Paperpile
- Developer(s): Paperpile, LLC
- Written in: HTML5, JavaScript, CSS
- Operating system: Cross-platform
- Platform: Google Chrome
- Available in: English
- Type: Google Chrome Extensions, Reference management, Productivity
- License: Proprietary
- Website: paperpile.com

= Paperpile =

Paperpile is a web-based commercial reference management software, with special emphasis on integration with Google Docs and Google Scholar. Parts of Paperpile are implemented as a Google Chrome browser extension. It was founded in 2012, and is produced by Paperpile LLC.

==Functionality and features==
Paperpile imports data from academic publisher websites and from databases such as PubMed, Google Scholar, Google Books, and arXiv. Paperpile can retrieve and store publication PDF files to the user's Google Drive account. It formats citations and bibliographies in Google Docs, which allows collaborative editing of academic papers.

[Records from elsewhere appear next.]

(** ** Rows and labels *)

Section frames.
Import Pd St Vis Spec.

Lemma getitem_middle (a b : Series) (c : string) (v : scalar) :
  c ∉ a.*1 → getitem (a ++ (c, v) :: b) (Some c) = Some v.
Proof.
  unfold getitem. simpl. induction a as [|[d x] a IH]; intros Hnotin; simpl.
  - by rewrite decide_True.
  - rewrite fmap_cons in Hnotin.
    apply not_elem_of_cons in Hnotin as [Hne Hnotin].
    rewrite decide_False by (intros ?; by simplify_eq/=).
    specialize (IH Hnotin).
    destruct (list_find _ (a ++ (c, v) :: b)) as [[i y]|]; simpl in *;
      congruence.
Qed.

Lemma getitem_zip (cols : list string) (row : list scalar) (j : nat)
    (c : string) :
  NoDup cols → length row = length cols → cols !! j = Some c →
  getitem (zip cols row) (Some c) = row !! j.
Proof.
  intros Hnd Hlen Hj.
  destruct (lookup_lt_is_Some_2 row j) as [v Hv].
  { rewrite Hlen. by eapply lookup_lt_Some. }
  rewrite Hv.
  rewrite <- (take_drop_middle cols j c Hj), <- (take_drop_middle row j v Hv).
  rewrite zip_with_app by (rewrite !length_take; lia).
  simpl. apply getitem_middle.
  rewrite fst_zip by (rewrite !length_take; lia).
  rewrite <- (take_drop_middle cols j c Hj) in Hnd.
  apply NoDup_app in Hnd as (_ & Hdisj & _).
  intros Hin. eapply Hdisj; [exact Hin|]. by left.
Qed.

Lemma getitem_zip_cell (cols : list string) (row : list scalar) (j : nat)
    (c : string) :
  NoDup cols → length row = length cols → cols !! j = Some c →
  getitem (zip cols row) (Some c) = Some (cell_at j row).
Proof.
  intros Hnd Hlen Hj. rewrite (getitem_zip cols row j c) by done.
  unfold cell_at.
  destruct (lookup_lt_is_Some_2 row j) as [v ->]; [|done].
  rewrite Hlen. by eapply lookup_lt_Some.
Qed.

Lemma index_lookup (df : DataFrame) (i : Z) :
  0 ≤ i < Z.of_nat (nrows df) → index df !! Z.to_nat i = Some i.
Proof.
  intros Hi. unfold index. rewrite lookup_seqZ. split; lia.
Qed.

Lemma index_length (df : DataFrame) : length (index df) = nrows df.
Proof. unfold index. rewrite length_seqZ. lia. Qed.

Lemma index_elem_of (df : DataFrame) (i : Z) :
  i ∈ index df ↔ 0 ≤ i < Z.of_nat (nrows df).
Proof. unfold index. rewrite elem_of_seqZ. lia. Qed.

Lemma iloc_row (df : DataFrame) (i : Z) :
  0 ≤ i < Z.of_nat (nrows df) →
  ∃ row, values df !! Z.to_nat i = Some row ∧
         iloc df i = Some (zip (columns df) row).
Proof.
  intros Hi. destruct (lookup_lt_is_Some_2 (values df) (Z.to_nat i)) as [row Hrow].
  { unfold nrows in Hi. lia. }
  exists row. split; [done|]. unfold iloc.
  destruct (decide (0 ≤ i)); [|lia].
  rewrite decide_True by lia. by rewrite Hrow.
Qed.

Lemma wf_row (df : DataFrame) (k : nat) (row : list scalar) :
  wf df → values df !! k = Some row → length row = length (columns df).
Proof.
  intros [_ Hrect] Hrow. by eapply (Forall_lookup_1 _ _ _ _ Hrect).
Qed.

End frames.

(** ** The loops of the two renderers *)

Section renderers.
Import Pd St Vis Spec.
#[local] Arguments getitem : simpl never.

Lemma bind_ok {A B} (m : M A) (k : A → M B) (w w' : world) (a : A) :
  m w = Ok a w' → bind m k w = k a w'.
Proof. intros H. unfold bind. by rewrite H. Qed.

Lemma bind_raise {A B} (m : M A) (k : A → M B) (w w' : world) (e : exn) :
  m w = Raise e w' → bind m k w = Raise e w'.
Proof. intros H. unfold bind. by rewrite H. Qed.

Lemma tell_nil (w : world) : tell [] w = w.
Proof. destruct w. unfold tell. simpl. by rewrite app_nil_r. Qed.

Lemma tell_tell (l1 l2 : list action) (w : world) :
  tell l2 (tell l1 w) = tell (l1 ++ l2) w.
Proof. unfold tell. simpl. by rewrite (assoc_L (++)). Qed.

Lemma isna_NaN (v : scalar) : isna v = true ↔ v = NaN.
Proof. by destruct v. Qed.

(** The labels of the row dropdown are there for every row. *)
Lemma labels_ok (df : DataFrame) (c : string) (l : list Z) (w : world) :
  wf df → c ∈ columns df →
  Forall (λ i, 0 ≤ i < Z.of_nat (nrows df)) l →
  for_ l (get_label df (Some c)) w = Ok tt w.
Proof.
  intros Hwf Hc Hl. induction Hl as [|i l Hi _ IH]; [done|].
  simpl. apply list_elem_of_lookup in Hc as [j Hj].
  destruct (iloc_row df i Hi) as (row & Hrow & Hiloc).
  erewrite bind_ok; [exact IH|].
  unfold get_label. rewrite Hiloc. simpl.
  erewrite bind_ok; [|reflexivity].
  rewrite (getitem_zip_cell _ _ j) by eauto using wf_row, wf_nodup.
  done.
Qed.

(** The column loop of the detail view, from any column on. *)
Lemma detail_loop (pre l : list string) (rpre rl : list scalar) (w : world) :
  NoDup (pre ++ l) → length rpre = length pre → length rl = length l →
  for_ l (λ col_name,
    if decide (col_name = "Row_ID") then ret tt
    else
      val ←' or_raise KeyError
               (getitem (zip (pre ++ l) (rpre ++ rl)) (Some col_name));
      if isna val then ret tt
      else say (Box (Str col_name) val)) w
  = Ok tt (tell (detail_spec l rl) w).
Proof.
  revert pre rpre rl w.
  induction l as [|c l IH]; intros pre rpre rl w Hnd Hpre Hl.
  { destruct rl; [|done]. by rewrite tell_nil. }
  destruct rl as [|v rl]; [done|]. simpl in Hl.
  assert (getitem (zip (pre ++ c :: l) (rpre ++ v :: rl)) (Some c) = Some v)
    as Hget.
  { rewrite zip_with_app by done. simpl. apply getitem_middle.
    rewrite fst_zip by lia.
    apply NoDup_app in Hnd as (_ & Hdisj & _).
    intros Hin. eapply Hdisj; [exact Hin|]. by left. }
  specialize (IH (pre ++ [c]) (rpre ++ [v]) rl).
  rewrite <- !(assoc_L (++)) in IH. simpl in IH.
  cbn [for_]. unfold detail_spec. simpl zip_with.
  rewrite filter_cons. simpl.
  assert (∀ w', for_ l (λ col_name,
    if decide (col_name = "Row_ID") then ret tt
    else
      val ←' or_raise KeyError
               (getitem (zip (pre ++ c :: l) (rpre ++ v :: rl)) (Some col_name));
      if isna val then ret tt
      else say (Box (Str col_name) val)) w'
    = Ok tt (tell (detail_spec l rl) w')) as Hrest.
  { intros w'. apply IH; [done| |lia]. rewrite !length_app. simpl. lia. }
  destruct (decide (c = "Row_ID")) as [->|Hc].
  { rewrite decide_False by (by intros [? ?]).
    erewrite bind_ok; [apply Hrest|done]. }
  rewrite Hget.
  destruct v as [|n|s]; simpl.
  - rewrite decide_False by (by intros [? ?]).
    erewrite bind_ok; [apply Hrest|done].
  - rewrite decide_True by done.
    erewrite bind_ok; [|reflexivity]. rewrite Hrest.
    unfold tell. simpl. by rewrite <- (assoc_L (++)).
  - rewrite decide_True by done.
    erewrite bind_ok; [|reflexivity]. rewrite Hrest.
    unfold tell. simpl. by rewrite <- (assoc_L (++)).
Qed.

Lemma detail_boxes_ok (df : DataFrame) (row : list scalar) (w : world) :
  NoDup (columns df) → length row = length (columns df) →
  detail_boxes df (zip (columns df) row) w
  = Ok tt (tell (detail_spec (columns df) row) w).
Proof.
  intros Hnd Hlen. by apply (detail_loop [] (columns df) [] row).
Qed.

(** The row loop of the question view. *)
Lemma question_loop (cols : list string) (rows : list (list scalar))
    (name_col selected_question : string) (jn jq : nat) (w : world) :
  NoDup cols →
  Forall (λ row : list scalar, length row = length cols) rows →
  cols !! jn = Some name_col → cols !! jq = Some selected_question →
  for_ (zip cols <$> rows) (λ row,
    name_val ←' or_raise KeyError (getitem row (Some name_col));
    answer_val ←' or_raise KeyError (getitem row (Some selected_question));
    if isna answer_val then ret tt
    else say (Box name_val answer_val)) w
  = Ok tt (tell (question_spec jn jq rows) w).
Proof.
  intros Hnd Hrect Hjn Hjq. revert w.
  induction Hrect as [|row rows Hrow _ IH]; intros w.
  { by rewrite tell_nil. }
  rewrite fmap_cons. cbn [for_]. unfold question_spec. simpl.
  rewrite !(getitem_zip_cell cols row _ _ Hnd Hrow) by done. simpl.
  destruct (decide (cell_at jq row = NaN)) as [Hna|Hna].
  - erewrite bind_ok; [apply IH|]. unfold bind. simpl. by rewrite Hna.
  - destruct (isna (cell_at jq row)) eqn:Hisna.
    { by apply isna_NaN in Hisna. }
    erewrite bind_ok; [|unfold bind; simpl; by rewrite Hisna].
    etrans; [apply IH|]. unfold tell. simpl. by rewrite <- (assoc_L (++)).
Qed.

End renderers.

Paperpile imports and exports BibTeX and RIS formats, and can migrate data from Mendeley, Zotero and Papers.

==Technology==
Paperpile is a web application combined with a browser extension for Google Chrome making it accessible to users on Windows, Linux, macOS, as well as ChromeOS platforms. It is built using HTML5 and JavaScript as well as several JavaScript libraries such as jQuery and Ext JS. Paperpile is available for install at the Google Chrome web store. Version updates of Paperpile are managed automatically by Google Chrome.